_Exercise objective:_
Transcribe the following entries word for word. End with the line where "in *. subst buf." appears.

Stored data entries:
▼
Lemma buildReport_spec h : hid_ok h →
  reportBuffer (buildReport h) = report_of h ∧ newReport (buildReport h) = 1 ∧
  hid_ok (buildReport h) ∧ levels (buildReport h) = levels h ∧
  debounceTimeIsOver (buildReport h) = debounceTimeIsOver h ∧ timerCnt (buildReport h) = timerCnt h ∧
  usbMsgPtr (buildReport h) = usbMsgPtr h ∧ sent (buildReport h) = sent h.
Proof.
  intros Hok. destruct Hok as [(k1 & k2 & k3 & k4 & Hb & H1 & H2 & H3 & H4) Hn Hp Hd Ht].
  destruct h as [buf idle new b1 b2 b3 b4 deb t mp osc port tc w sn]; cbn in *. subst buf.
  unfold buildReport. cbn [newReport]. destruct Hn as [->| ->]; cbn [Z.eqb].
  - cbv zeta. rewrite build_B1, build_B2, build_B3, build_B4. unfold built. rewrite !insert_if. cbn.
    rewrite (built_slot _ _ _ H1), (built_slot _ _ _ H2), (built_slot _ _ _ H3), (built_slot _ _ _ H4).
    pose proof (cleared_done _ _ _ H1) as [Hc1 Hs1]. pose proof (cleared_done _ _ _ H2) as [Hc2 Hs2].
    pose proof (cleared_done _ _ _ H3) as [Hc3 Hs3]. pose proof (cleared_done _ _ _ H4) as [Hc4 Hs4].
    split_and!; [done|done| |unfold levels; cbn; congruence|done..].
    split; cbn; [|by right|done..]. eexists _, _, _, _. split; [reflexivity|].
    split_and!; by eapply cleared_slot.
  - destruct (Hp eq_refl) as (E1 & E2 & E3 & E4).
    destruct H1 as [[_ ->]|], H2 as [[_ ->]|], H3 as [[_ ->]|], H4 as [[_ ->]|]; try congruence.
    split_and!; try done. split; cbn; [|by right|done..].
    eexists _, _, _, _; split; [reflexivity|]. split_and!; by left.
Qed.

(** A button that changes sets the pending flag and starts the debounce time. *)
Definition moved (h : hid) (p : Z * Z * Z * Z) : bool := bool_decide (sampled p ≠ levels h).

Lemma seen_slot KEY k v b : slot_ok KEY k b → slot_ok KEY k (seen v b).
Proof. unfold seen. case_match; [done|]. intros _. by right. Qed.
Lemma seen_state v b : buttonState (seen v b) = v.
Proof. unfold seen. by destruct (Z.eqb_spec v (buttonState b)). Qed.
Lemma unless_moved_flag v b z : flag z → flag (unless_moved v b z).
Proof. unfold unless_moved. case_match; [done|]. by left. Qed.
Lemma unless_moved_1 v b z : unless_moved v b z = 1 → v = buttonState b ∧ z = 1 ∧ seen v b = b.
Proof. unfold unless_moved, seen. by destruct (Z.eqb_spec v (buttonState b)). Qed.

Lemma moved_pending p1 p2 p3 p4 h z :
  unless_moved (bit_is_set p4 BUTTON_BIT_B4) (B4 h) (unless_moved (bit_is_set p3 BUTTON_BIT_B3) (B3 h)
    (unless_moved (bit_is_set p2 BUTTON_BIT_B2) (B2 h) (unless_moved (bit_is_set p1 BUTTON_BIT_B1) (B1 h) z))) =
  if moved h (p1, p2, p3, p4) then 0 else z.
Proof.
  unfold moved, sampled, levels, unless_moved.
  repeat match goal with |- context [?v =? ?s] => destruct (Z.eqb_spec v s) end;
    case_bool_decide as Hm; try done; exfalso; congruence.
Qed.

Lemma checkButtonChange_spec p h : hid_ok h →
  hid_ok (checkButtonChange p h) ∧ levels (checkButtonChange p h) = sampled p ∧
  newReport (checkButtonChange p h) = (if moved h p then 0 else newReport h) ∧
  debounceTimeIsOver (checkButtonChange p h) = (if moved h p then 0 else debounceTimeIsOver h) ∧
  timerCnt (checkButtonChange p h) = timerCnt h ∧ sent (checkButtonChange p h) = sent h.
Proof.
  destruct p as [[[p1 p2] p3] p4]. intros Hok. rewrite <- !moved_pending.
  destruct Hok as [(k1 & k2 & k3 & k4 & Hb & H1 & H2 & H3 & H4) Hn Hp Hd Ht].
  destruct h as [buf idle new b1 b2 b3 b4 deb t mp osc port tc w sn].
  unfold checkButtonChange. cbv zeta. rewrite check_B1, check_B2, check_B3, check_B4. cbn in *.
  split_and!; [|unfold levels; cbn; by rewrite !seen_state|done..]. split; cbn.
  - exists k1, k2, k3, k4. split; [done|]. split_and!; by apply seen_slot.
  - by repeat apply unless_moved_flag.
  - intros (_ & (_ & (_ & (_ & E & ->)%unless_moved_1 & ->)%unless_moved_1 & ->)%unless_moved_1 & ->)%unless_moved_1.
    by apply Hp.
  - by repeat apply unless_moved_flag.
  - done.
Qed.

Lemma timerPoll_spec tov h : hid_ok h →
  hid_ok (timerPoll tov h) ∧ levels (timerPoll tov h) = levels h ∧ newReport (timerPoll tov h) = newReport h ∧
  sent (timerPoll tov h) = sent h ∧ report_of (timerPoll tov h) = report_of h ∧
  reportBuffer (timerPoll tov h) = reportBuffer h ∧
  debounceTimeIsOver (timerPoll tov h) =
    (if tov && (timerCnt h =? 4) then 1 else debounceTimeIsOver h) ∧
  timerCnt (timerPoll tov h) = (if tov then if timerCnt h =? 4 then 0 else timerCnt h + 1 else timerCnt h).
Proof.
  intros [Hb Hn Hp Hd Ht]. unfold timerPoll. destruct tov; [|done]. cbv zeta. cbn [timerCnt set_timerCnt].
  assert (Hu : u16 (timerCnt h + 1) = timerCnt h + 1) by (apply Z.mod_small; lia). rewrite Hu.
  destruct (Z.leb_spec 5 (timerCnt h + 1)), (Z.eqb_spec (timerCnt h) 4); try lia; cbn;
    (split_and!; [|done..]); split; cbn; done || (by right) || lia.
Qed.

Lemma setup_spec data h : hid_ok h → let '(n, h') := usbFunctionSetup data h in
  hid_ok h' ∧ levels h' = levels h ∧ debounceTimeIsOver h' = debounceTimeIsOver h ∧
  timerCnt h' = timerCnt h ∧ sent h' = sent h ∧
  newReport h' = (if is_get_report (Setup data) then 1 else newReport h) ∧
  (is_get_report (Setup data) = true → n = 8 ∧ usbMsgPtr h' = Some ReportBuffer ∧ reportBuffer h' = report_of h).
Proof.
  intros Hok. unfold usbFunctionSetup, is_get_report. cbv zeta.
  assert (Hok' : hid_ok (set_usbMsgPtr (Some ReportBuffer) h)) by same_ok.
  destruct (_ =? USBRQ_TYPE_CLASS); cbn [andb]; [|done].
  destruct (_ =? USBRQ_HID_GET_REPORT).
  - destruct (buildReport_spec _ Hok') as (? & ? & ? & ? & ? & ? & ? & ?). by split_and!.
  - destruct (_ =? USBRQ_HID_GET_IDLE); [|destruct (_ =? USBRQ_HID_SET_IDLE)]; split_and!; try done; same_ok.
Qed.

Section loop.
Variables (m : Z → Z) (fuel : nat).
(** The oscillator can be calibrated. *)
Definition calibrates : Prop := ∀ o, ∃ v, calibrateOscillator m fuel o = Done () v.

Lemma usbPoll_spec cbs h h' : hid_ok h → usbPoll m fuel cbs h = Done () h' →
  hid_ok h' ∧ levels h' = levels h ∧ debounceTimeIsOver h' = debounceTimeIsOver h ∧
  timerCnt h' = timerCnt h ∧ sent h' = sent h ∧
  newReport h' = (if existsb is_get_report cbs then 1 else newReport h).
Proof.
  revert h. induction cbs as [|[data|] cbs IH]; intros h Hok; cbn [usbPoll].
  - by intros <-%done_state.
  - msimpl. pose proof (setup_spec data h Hok) as Hs. destruct (usbFunctionSetup data h) as [n h1].
    destruct Hs as (Hok1 & ? & ? & ? & ? & Hn & _). cbn [snd]. intros (? & ? & ? & ? & ? & Hn')%IH; [|done].
    split_and!; try congruence. cbn [existsb]. rewrite Hn', Hn. by destruct (is_get_report _), (existsb _ _).
  - unfold mbind, M_bind, usbEventResetReady, zoom. destruct (calibrateOscillator m fuel (OSCCAL h)) as [[] v| | | |]; try done.
    intros H%IH; [|same_ok]. done.
Qed.

Lemma usbPoll_done cbs h : calibrates → ∃ h', usbPoll m fuel cbs h = Done () h'.
Proof.
  intros Hcal. revert h. induction cbs as [|[data|] cbs IH]; intros h; cbn [usbPoll].
  - by eexists.
  - msimpl. apply IH.
  - unfold mbind, M_bind, usbEventResetReady, zoom. destruct (Hcal (OSCCAL h)) as [v ->]. apply IH.
Qed.

(** A report is due: none was built since the last change, by the main loop
    or for a GET_REPORT request, or a button has just moved. *)
Definition due (i : input) (h : hid) : bool :=
  ((newReport h =? 0) && negb (existsb is_get_report (callbacks i))) ||
  ((debounceTimeIsOver h =? 1) && moved h (pinb i)).

(** One round of the main loop, as the host and the user see it. *)
Record round (i : input) (h h' : hid) : Prop := Round {
  round_ok : hid_ok h';
  round_levels : levels h' = if debounceTimeIsOver h =? 1 then sampled (pinb i) else levels h;
  round_sent : sent h' = if usbInterruptIsReady i && due i h then sent h ++ [report_of h'] else sent h;
  round_new : newReport h' = if due i h && negb (usbInterruptIsReady i) then 0 else 1;
  round_debounce : debounceTimeIsOver h' = if tov1 i && (timerCnt h =? 4) then 1
    else if (debounceTimeIsOver h =? 1) && negb (moved h (pinb i)) then 1 else 0;
  round_timer : timerCnt h' = if tov1 i then if timerCnt h =? 4 then 0 else timerCnt h + 1 else timerCnt h
}.

Lemma report_levels h h' : levels h' = levels h → report_of h' = report_of h.
Proof. unfold levels, report_of, key_of. by intros [= -> -> -> ->]. Qed.

Lemma flag_eqb z : flag z → (z =? 0) = negb (z =? 1).
Proof. by intros [->| ->]. Qed.

Lemma main_loop_round i h h' : hid_ok h → main_loop m fuel i h = Done () h' → round i h h'.
Proof.
  intros Hok. unfold main_loop, mbind at 1, M_bind at 1.
  destruct (usbPoll m fuel (callbacks i) h) as [[] h1| | | |] eqn:Hpoll; try done.
  destruct (usbPoll_spec _ _ _ Hok Hpoll) as (Hok1 & Hl1 & Hd1 & Ht1 & Hs1 & Hn1). msimpl. intros <-%done_state.
  (* sampling *)
  set (h2 := if debounceTimeIsOver h1 =? 1 then checkButtonChange (pinb i) h1 else h1).
  assert (Hmv : moved h1 (pinb i) = moved h (pinb i)) by (unfold moved; by rewrite Hl1).
  assert (H2 : hid_ok h2 ∧ levels h2 = (if debounceTimeIsOver h =? 1 then sampled (pinb i) else levels h) ∧
    newReport h2 = (if due i h then 0 else 1) ∧
    debounceTimeIsOver h2 = (if (debounceTimeIsOver h =? 1) && negb (moved h (pinb i)) then 1 else 0) ∧
    timerCnt h2 = timerCnt h ∧ sent h2 = sent h).
  { unfold h2, due. rewrite Hd1. destruct (checkButtonChange_spec (pinb i) h1 Hok1) as (Hc & Hl & Hn & Hd & Ht & Hs).
    pose proof (newReport_ok h Hok) as Hf. pose proof (debounce_ok h Hok) as Hf'.
    destruct Hf' as [Ed|Ed]; rewrite Ed in *; cbn [Z.eqb Pos.eqb andb].
    - split_and!; try congruence. rewrite Hn1. by destruct Hf as [->| ->], (existsb _ _).
    - rewrite Hmv in *. split_and!; try congruence.
      + rewrite Hn, Hn1. destruct Hf as [E|E]; rewrite E; by destruct (existsb is_get_report (callbacks i)), (moved h (pinb i)).
      + rewrite Hd, Hd1. by destruct (moved h (pinb i)). }
  destruct H2 as (Hok2 & Hl2 & Hn2 & Hd2 & Ht2 & Hs2).
  (* sending *)
  set (h3 := if usbInterruptIsReady i && (newReport h2 =? 0) then usbSetInterrupt (buildReport h2) else h2).
  assert (H3 : hid_ok h3 ∧ levels h3 = levels h2 ∧ debounceTimeIsOver h3 = debounceTimeIsOver h2 ∧
    timerCnt h3 = timerCnt h2 ∧
    sent h3 = (if usbInterruptIsReady i && due i h then sent h2 ++ [report_of h2] else sent h2) ∧
    newReport h3 = (if due i h && negb (usbInterruptIsReady i) then 0 else 1)).
  { destruct (buildReport_spec h2 Hok2) as (Hb & Hn & Hc & Hl & Hd & Ht & _ & Hs). unfold h3.
    rewrite Hn2. destruct (usbInterruptIsReady i), (due i h); cbn [andb negb Z.eqb]; try done.
    split_and!; [by apply (hid_ok_same (buildReport h2)); [repeat split|]|done..| |done]. cbn. by rewrite Hs, Hb. }
  destruct H3 as (Hok3 & Hl3 & Hd3 & Ht3 & Hs3 & Hn3).
  (* the timer *)
  destruct (timerPoll_spec (tov1 i) h3 Hok3) as (Hok4 & Hl4 & Hn4 & Hs4 & Hr4 & _ & Hd4 & Ht4).
  split; [done|congruence| |congruence| |].
  - rewrite Hs4, Hs3, Hs2, Hr4. by rewrite (report_levels h3 h2).
  - rewrite Hd4, Hd3, Hd2, Ht3, Ht2. done.
  - rewrite Ht4, Ht3, Ht2. done.
Qed.
End loop.

(** *** The running firmware *)
Section firmware_ok.
Variables (m : Z → Z) (fuel : nat).

Lemma started osc h : main_start (reset_hid osc) = Done () h →
  hid_ok h ∧ waited_ms h = 255 ∧ PORTB h = 0x27 ∧ TCCR1 h = 0x0b ∧ sent h = [].
Proof.
  intros H. vm_compute in H. injection H as <-. split_and!; [|reflexivity..].
  split; cbn; [|by left|done|by right|lia]. exists 0, 0, 0, 0. split; [done|]. split_and!; by left.
Qed.

Lemma running_ok h : running m fuel h → hid_ok h.
Proof.
  induction 1 as [osc h H|i h h' _ IH H]; [by apply started in H as [? _]|].
  by apply (round_ok i h h'), (main_loop_round m fuel).
Qed.

Lemma main_loop_done i h : calibrates m fuel → ∃ h', main_loop m fuel i h = Done () h'.
Proof.
  intros Hcal. destruct (usbPoll_done m fuel (callbacks i) h Hcal) as [h1 Hp]. eexists.
  unfold main_loop. mstep Hp. msimpl. done.
Qed.

Definition overflows (inputs : list input) : Z := Z.of_nat (length (filter (λ i, tov1 i = true) inputs)).

Lemma window inputs h h' : hid_ok h → debounceTimeIsOver h = 0 → run m fuel inputs h = Done () h' →
  timerCnt h + overflows inputs ≤ 4 →
  hid_ok h' ∧ levels h' = levels h ∧ debounceTimeIsOver h' = 0 ∧ timerCnt h' = timerCnt h + overflows inputs.
Proof.
  revert h. induction inputs as [|i inputs IH]; intros h Hok Hd; cbn [run].
  { intros <-%done_state. unfold overflows. cbn. intros. split_and!; [done..|lia]. }
  unfold mbind, M_bind. destruct (main_loop m fuel i h) as [[] h1| | | |] eqn:Hm; try done.
  intros Hrun Hov. destruct (main_loop_round m fuel i h h1 Hok Hm) as [Hok1 Hl1 _ _ Hd1 Ht1].
  rewrite Hd in *. unfold overflows in *. rewrite filter_cons in *. cbn [Z.eqb andb] in *.
  destruct (tov1 i); cbn [andb] in *.
  - rewrite decide_True in * by done. cbn [length] in *.
    destruct (Z.eqb_spec (timerCnt h) 4); [lia|].
    destruct (IH h1 Hok1 Hd1 Hrun) as (? & ? & ? & ?); [lia|]. split_and!; [done|congruence|done|lia].
  - rewrite decide_False in * by done.
    destruct (IH h1 Hok1 Hd1 Hrun) as (? & ? & ? & ?); [lia|]. split_and!; [done|congruence|done|lia].
Qed.
End firmware_ok.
▲
_Your response:_
Lemma buildReport_spec h : hid_ok h →
  reportBuffer (buildReport h) = report_of h ∧ newReport (buildReport h) = 1 ∧
  hid_ok (buildReport h) ∧ levels (buildReport h) = levels h ∧
  debounceTimeIsOver (buildReport h) = debounceTimeIsOver h ∧ timerCnt (buildReport h) = timerCnt h ∧
  usbMsgPtr (buildReport h) = usbMsgPtr h ∧ sent (buildReport h) = sent h.
Proof.
  intros Hok. destruct Hok as [(k1 & k2 & k3 & k4 & Hb & H1 & H2 & H3 & H4) Hn Hp Hd Ht].
  destruct h as [buf idle new b1 b2 b3 b4 deb t mp osc port tc w sn]; cbn in *. subst buf.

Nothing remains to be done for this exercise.